RL is one of the methods that might come to rescue. The basic idea of RL is very simple. We have an agent who perceives the state from the environment, takes an action and receives a reward. The environment receives the action, changes its internal state and repeats.
With virtual environments, we could potentially get infinite amount of data to train our models.
Since then, deep reinforcement learning has make substantial progress in different kind of games, including Atari games, Go, DoTA 2, etc.
Then the question is, what is the next step?
In this talk, I am going to talk about a few recent works that mainly explore the power of planning in reinforcement learning setting.
1.
I will start with one example why planning is important.
We all know that last year, DeepMind has released a paper in Nature about AlphaGoZero, which learns super-human Go bot without any human knowledge.

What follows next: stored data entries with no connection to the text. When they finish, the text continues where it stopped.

(** * wclaude: a shallow embedding of runner.js and blocklist.js

    JavaScript strings are modelled as Rocq [string]s of ASCII characters
    (the paths, commands and messages the hooks see); numbers as [Z].
    Regular expressions of the blocklist are transcribed into a small
    regular-expression syntax decided with Brzozowski derivatives; a
    RegExp [test] without the [g] flag is "some substring matches". *)

From Stdlib Require Import String Ascii List Bool ZArith Lia.
Import ListNotations.
Set Warnings "-register-all".
Open Scope string_scope.
Open Scope Z_scope.

(* ================================================================= *)
(** ** Characters and strings *)

Definition code (c : ascii) : Z := Z.of_nat (nat_of_ascii c).

Definition is_upper (c : ascii) : bool := (65 <=? code c) && (code c <=? 90).
Definition is_lower (c : ascii) : bool := (97 <=? code c) && (code c <=? 122).
Definition is_alpha (c : ascii) : bool := is_upper c || is_lower c.
Definition is_digit (c : ascii) : bool := (48 <=? code c) && (code c <=? 57).
Definition is_alnum (c : ascii) : bool := is_alpha c || is_digit c.
(** [\s] restricted to ASCII: tab, LF, VT, FF, CR and space. *)
Definition is_space (c : ascii) : bool :=
  ((9 <=? code c) && (code c <=? 13)) || (code c =? 32).
(** [.] matches everything but the line terminators (ASCII: LF, CR). *)
Definition not_line_terminator (c : ascii) : bool :=
  negb ((code c =? 10) || (code c =? 13)).
(** * SpotifyWellness: the aggregation engine and the task bodies

    A shallow embedding of [tasks/spotify_tasks.py],
    [tasks/insight_tasks.py] and [tasks/scheduled_tasks.py], of the
    endpoints of [main.py] that start the tasks or read their results, and
    of the cache of [redis_config.py].

    Numbers.  A Python float is modelled by the number it denotes: a
    rational ([Q]) wherever the source only adds, divides, compares and
    rounds, and a real ([R]) where it calls [math.log2] or takes the square
    root inside [statistics.stdev].  A decimal literal such as [0.6] stands
    for its exact decimal value.  Binary64 rounding is modelled where it
    decides a stored digit: a count divided by a total is the [float]
    nearest to the quotient before [round(x, 3)] rounds it.  Elsewhere the
    error of an operation, an ulp, is not modelled.

    Exceptions.  A Python operation that can raise returns [option]: [None]
    is the raised exception.  The task bodies, which catch and re-raise,
    use an explicit result type instead. *)

From Stdlib Require Import List String Ascii Bool Arith ZArith Lia.
From Stdlib Require Import QArith Qround Qpower Qminmax Qreals.
From Stdlib Require Import Reals Psatz.
From Stdlib Require Import Sorted Permutation.
Import ListNotations.

Local Open Scope string_scope.
Local Open Scope Q_scope.

(** ** Python dictionaries

    A [dict] keeps its keys in insertion order; assigning to a key that is
    present updates the entry where it stands. *)

Module Dict.

Definition dict (V : Type) : Type := list (string * V).

Fixpoint get {V} (d : dict V) (k : string) : option V :=
  match d with
  | [] => None
  | (k', v) :: d' => if String.eqb k' k then Some v else get d' k
  end.

Definition get_default {V} (d : dict V) (k : string) (dflt : V) : V :=
  match get d k with Some v => v | None => dflt end.
(** A negative [k] refutes C1 as worded: the window [faute_first[:-1]]
    keeps the first document, which is relevant, so neither metric is 0. *)
Lemma negative_k_counterexample :
  -1 < 1
  /\ recall_at_k faute_first [u "faute grave"] (-1) <> PyInt 0
  /\ ndcg_at_k faute_first [u "faute grave"] (-1) <> PyFloat 0%R.
Proof.
  split; [lia|]. split; [vm_compute; discriminate|].
  change (ndcg_at_k faute_first [u "faute grave"] (-1))
    with (PyFloat ((0 + 1 / (ln 2 / ln 2)) / (0 + 1 / (ln 2 / ln 2)))%R).
  intros Heq. injection Heq as Heq.
  assert (0 < ln 2)%R as Hln by (rewrite <- ln_1; apply ln_increasing; lra).
  replace (0 + 1 / (ln 2 / ln 2))%R with 1%R in Heq by (field; lra).
  lra.
Qed.

(** A negative [k] refutes C9 as worded: none of the first [-1] results
    of [faute_first] is relevant, there being none, yet [ndcg_at_k] scores
    the window [faute_first[:-1]], whose document is relevant. *)
Lemma ndcg_first_k_counterexample :
  take (Z.to_nat (-1)) faute_first = []
  /\ ndcg_over (take (Z.to_nat (-1)) faute_first) [u "faute grave"]
     = PyFloat 0%R
  /\ ndcg_at_k faute_first [u "faute grave"] (-1) <> PyFloat 0%R.
Proof.
  split; [reflexivity|]. split; [reflexivity|].
  change (ndcg_at_k faute_first [u "faute grave"] (-1))
    with (PyFloat ((0 + 1 / (ln 2 / ln 2)) / (0 + 1 / (ln 2 / ln 2)))%R).
  intros Heq. injection Heq as Heq.
  assert (0 < ln 2)%R as Hln by (rewrite <- ln_1; apply ln_increasing; lra).
  replace (0 + 1 / (ln 2 / ln 2))%R with 1%R in Heq by (field; lra).
  lra.
Qed.

Lemma ndcg_at_k_first_k_witness :
  ndcg_at_k faute_second [u "faute grave"] 2
  = ndcg_over (take (Z.to_nat 2) faute_second) [u "faute grave"].
Proof.
  apply (proj1 (ndcg_at_k_first_k (L:=latin_lower) (O:=real_ops)
                  faute_second [u "faute grave"] 2)).
  lia.
Defined.

Lemma empty_window_score_zero_witness :
  recall_at_k faute_first [u "faute grave"] (-2) = PyInt 0
  /\ ndcg_at_k faute_first [u "faute grave"] (-2) = PyFloat 0%R.
Proof.
  apply (proj1 (empty_window_score_zero (L:=latin_lower) (O:=real_ops)));
    [lia | right; simpl; lia].
Defined.

Lemma normalize_text_idempotent_witness :
  normalize_text (normalize_text query_cdi) = normalize_text query_cdi.
Proof. apply normalize_text_idempotent, lower_latin_plain. Defined.

Lemma detect_intention_first_match_witness :
  exists found,
    detect_intention query_cdi sample_dictionary = Ok found
    /\ first_match (normalize_text query_cdi) sample_dictionary found
    /\ forall found',
         first_match (normalize_text query_cdi) sample_dictionary found' ->
         found' = found.
Proof. apply detect_intention_first_match, sample_has_field. left. Defined.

The idea is very simple, starting from random generated models, we use planning algorithms like MCTS to find the best moves in each step, and save the selfplay into a replay buffer. Then we update the models based on the self-replay buffer. Then repeat.
This approach is surprisingly simple, yet it gives very strong performance. 3 days with thousands of TPUs and the model can already beat AlphaGo Lee, after 40 days it defeats AlphaGo Master.
Inspired by this interesting and exciting results, we thus try reproducing AlphaGoZero with our recent published ELF platform. The goal is to understand why such a simple approach yields a strong performance.
ELF is an Extensive, Lightweight and Flexible framework that makes a practical RL system easy and manageable.
For this, ELF puts all the implementation and design details into the C++ side, leaving the Python side a simple for-loop, as advertised in the text book.
Moreover, each time the python side returns a batch for a neural network model to operate on, improving its efficiency.
The key idea of ELF is to achieve dynamic batching from multiple game instances. In this platform, many games are running simultaneously. From time to time each have requests to call deep learning API (like PyTorch) for computing the next states and actions, or store the game history into replay buffers. ELF provides a dynamic batching interface so that requests can be automatically batched for high thoroughput.
We improve our framework to support distributed setting, and putting AGZ and AZ together.
We then releases ELF OpenGo, reproduces AZ and AGZ.
One question is that, ok, what can we learn from it?
One interesting observation from this experiment is that the knowledge is propagated backwards. You start to see meaningful moves from the end of the game, where there is reward signal. Over iterations, the meaningful moves are backpropagated all the way to the opening of the game.
The right figure shows that even with well-trained models, still with the additional planning the strength is much higher. In fact, the strength of the bot is always constrained by the capacity of the model.
We are working on an arXiv paper to discuss about the training details.
Not only training AGZ/AZ requires planning. For general reinforcement learning, during training, planning is also very important. This not only includes 1 step look forward, but also including T-step looking forward as well as more complicated planning mechanism like tree search. A large portion of DRL is to try pushing the results given by planning into neural networks.
Planning is also very important for general game AI. Chess or other games are other important examples.